Thursday, April 24, 2008

worshipper of fire: in the mevlana museum

in the dim museum the music of the ney drips thick like honey. the wood floors creak.

the first thing you see is calligraphy on the back walls, the whole number ratios in the broad brush strokes, black writing above the heads of people. below, smaller pieces in evenly spaced frames.

the crowds come through in waves. some moments it is packed, other moments less so. in one of the quieter moments a woman unzips a prayer book and reads from it. a man softly chants. men and women hold their palms up and rub their faces.
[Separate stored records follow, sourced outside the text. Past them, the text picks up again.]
(** With the closure of the render that follows the arrival: bob's [m2]
    arrives in the open [c1] and becomes its last message; once it is
    deleted the view shows [m1] alone and [m1] is the last message again. *)
Lemma created_then_deleted_sample :
  let m1 := state_after (handleNewMessage Sample.r0 Sample.m2) Sample.online in
  let r1 := render (Some Sample.alice) (state m1) in
  let m2 := state_after (handleMessageDelete r1 "m2") m1 in
  map Chat.lastMessage (chats (state m1)) = [Some Sample.m2]
  /\ activeChatMessages (state m2) = [Sample.m1]
  /\ map Chat.lastMessage (chats (state m2)) = [Some Sample.m1].
Proof. repeat split. Qed.

(** C9, at the listeners the provider registers.  The effect that
    registers them runs when the user changes, so their closure is the
    render of the login: no chat open, no message loaded.  Alice has
    opened [c1] since, and the view shows [m1].  Bob's [m2] arrives in
    [c1] and becomes its last message; it is deleted; [m1] remains in the
    view, and yet [c1] is left without a last message: the projection is
    taken from the empty list of the closure, while the view is filtered
    through the updater, on the list as it stands. *)
Theorem C9_registered_listener_loses_the_projection :
  let m1 := state_after (listener Sample.r_login (ChatMessage Sample.m2)) Sample.online in
  let m2 := state_after (listener Sample.r_login (ChatMessageDelete "m2")) m1 in
  map Chat.lastMessage (chats (state Sample.online)) = [Some Sample.m1]
  /\ map Chat.lastMessage (chats (state m1)) = [Some Sample.m2]
  /\ activeChatMessages (state m2) = [Sample.m1]
  /\ Message.chatId Sample.m1 = "c1"
  /\ map (fun chat => (Chat.id chat, Chat.lastMessage chat)) (chats (state m2))
     = [("c1", None)].
Proof. repeat split. Qed.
there are stone coffins marked with stone turbans. melvana's tomb is the most decorated, with gold paint thickly applied over green and blue. i recognize the style from the plates in the ceramic workshop. there is a geometric basis to the pattern but the geometry comes from flowers and and leaves. so they are not perfect lines and shapes: and there is a wobble in the black outlines. this is the kind of wobble that would make me toss such a drawing of my own and not try it again. it is bright gold on dark, all up and down the arches and inside the dome.

there is a huge copper bowl, with patterns in bright and dark silver, used to collect april rain. there is a chandelier of glass with a single green stone in its centre.

there are flutes, stringed instruments with long thin necks and tinny strings, little drums, a twelve-stringed violin. under glass, rumi's cloak and his camelhair hat, its shape gone now. there are carpets and prayer mats, and a rosary with nine hundred and ninety beads of black wood on a rope.

glass vessels hang low from copper rods, chains, wires.

there are books. there is a huge, stark, imposing koran done in black ink, decorated with blue and gold lines, mostly empty space.

there an original volume of rumi's couplets, script on decorated pages.

there are the lines:

come and come again.
whoever or whatever you are,
heathen, worshipper of fire,
sinful of idolatry, come,
even if you have broken your penitence a hundred times.
ours is not the portal of despair and misery: come.

many people praying inside including one my age in a white hat and beard seen to pray longest and closest to the front: made me uncomfortable. i wonder if he blogs.

the last thing before you leave is a small globe under glass depicting what looks like the movements of celestial bodies. circles, ellipses, azimuths, ascensions traced in thin black lines on a polished orange wood sphere. then out into the sun where it is bright.